July 14, 2004
Ancient DNA and Pigmentation
A very exciting abstract from the 7th International Ancient DNA Conference.
Ancient DNA analysis for reconstruction of phenotypic traits from (pre)historic individuals.
Diane Schmidt, Susanne Hummel, Bernd Herrmann
Institute of Zoologie and Anthropology,
Department of Historical Anthropology and Human Ecology, University of Göttingen
Introduction
In our study, so-called SNPs (single nucleotide polymorphisms) are typed from (pre)historic human skeletal remains. The markers investigated here are correlated with human hair color and skin type. The investigation aims at establishing a tool for reconstructing certain aspects of the outer appearance of prehistoric humans by extracting and analyzing their ancient and degraded DNA. The analysis should be possible also for samples with strongly degraded DNA. For this purpose, a PCR based typing system was developed which enables to analyze eight single nucleotide polymorphisms located on chromosome 16 and 20 by generating short PCR products of less than 100 basepairs.
Materials and Methods
The analysis system was successfully applied to archaeological skeletal remains from a bronze age cave (Lichtenstein, approximately 900 B.C.), an early modern burial site (Goslar, approximately 1850 A.D.) and a medieval gravesite (Enger, approximately 900 A.D.) to determine hair colors and skin types from people of prehistoric times to reconstruct their physical appearance. To be able to draw conclusions about the individual's phenotype from the genetic data obtained, the data had to be compared to datasets from present-day populations. Since from modern studies no datasets for people from Central Europe were available, an investigation through cooperation with the Department of Dermatology to generate such data was carried out previous to the analysis of the archaeological samples.

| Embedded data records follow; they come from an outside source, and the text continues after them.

(** The page the React development server hands out. *)
Definition dev_page : Wire.Origin :=
  {| Wire.o_scheme := "http"; Wire.o_host := "localhost"; Wire.o_port := 3000 |}.

(** Other requests for the root. *)
Definition root_options : Request :=
  {| method := OPTIONS; url := "/"; reqHeaders := ∅; content := "" |}.

Definition root_post : Request :=
  {| method := POST; url := "/"; reqHeaders := ∅; content := "payload=1" |}.

Definition root_head : Request :=
  {| method := HEAD; url := "/"; reqHeaders := ∅; content := "" |}.

(** A GET of the root from a client that holds the reply and names its
    tag, as a cache does when it revalidates. *)
Definition revalidating_get : Request :=
  {| method := GET; url := "/";
     reqHeaders := <["if-none-match" := root_etag]> ∅; content := "" |}.

(** A GET of the root that accepts any copy. *)
Definition any_tag_get : Request :=
  {| method := GET; url := "/"; reqHeaders := <["if-none-match" := "*"]> ∅;
     content := "" |}.

(** The revalidating request of a client that reloads: the tag, and
    [Cache-Control: no-cache]. *)
Definition reloading_get : Request :=
  {| method := GET; url := "/?again";
     reqHeaders :=
       <["cache-control" := "no-cache"]> (<["if-none-match" := root_etag]> ∅);
     content := "" |}.

(** A route callback that, unlike the server's, switches the tags off
    once it has replied, and the module that routes the root to it. *)
Definition untagging_root : Handler :=
  fun _req _next =>
    (json (SharedData.to_json Server.responseData) ;;
     app_set {| etag_setting := NoTag |})%express.

Definition untagging : Server.Bindings :=
  {| Server.module_port := Server.port;
     Server.module_app := [Use Server.allow_any_origin; Route GET "/" untagging_root];
     Server.module_settings := defaults |}.

(** The payload text under an error status. *)
Definition failed_reply : Response :=
  {| status := 500; headers := ∅; body := Text wire_body |}.

Definition plain_reply : Response :=
  {| status := 200; headers := ∅; body := Text wire_body |}.

End Variants.

(* ===================================================================== *)
(** * The JSON reader and its fuel *)
(* ===================================================================== *)

Section JsonFacts.
Import JSON.

Abbreviation len := String.length.

Lemma skip_ws_length (s : string) : len (skip_ws s) <= len s.
Proof.
  induction s as [|c s IH]; cbn [skip_ws]; [lia|].
  destruct (is_ws c); cbn [String.length]; lia.
Qed.

Lemma take_digits_length (s ds r : string) :
  take_digits s = (ds, r) -> len s = len ds + len r.
Proof.
  revert ds r. induction s as [|c s IH]; intros ds r; cbn [take_digits].
  - intros [= <- <-]. reflexivity.
  - destruct (Chars.is_digit c).
    + destruct (take_digits s) as [ds' r'] eqn:E. intros [= <- <-].
      cbn [String.length]. rewrite (IH ds' r' eq_refl). lia.
    + intros [= <- <-]. reflexivity.
Qed.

The SNP typing system consisted of two quadruplex-PCRs for amplifying seven loci at the MC1R gene (encoding for melanocortin receptor 1) and one position at the ASIP (encoding for agouti signal protein). Subsequently, a single base extension reaction and fragment length analysis were carried out to detect potential polymorphisms.
Results and Discussion
The analysis of the present-day control sample revealed strong correlation between certain mutations an the MC1R gene and the red hair/fair skin phenotype. Individuals exhibiting these phenotypic traits can be distinguished from other phenotypes by typing the SNPs used for this investigation. The typing of the archaeological samples proved the suitability of the analysis system for degraded DNA. It was possible to successfully type seven individuals from the Bronze Age Lichtenstein cave and three individuals from the early modern site in Goslar, who could all be classified as persons with dark or blond hair and a skin that was not UV-sensitive. Out of the five individuals from the medieval collegiate church in Enger typed with the newly developed PCR system, one person can be characterized as having been red haired and fair skinned, the other individuals had dark or blond hair and a less UV-sensitive skin.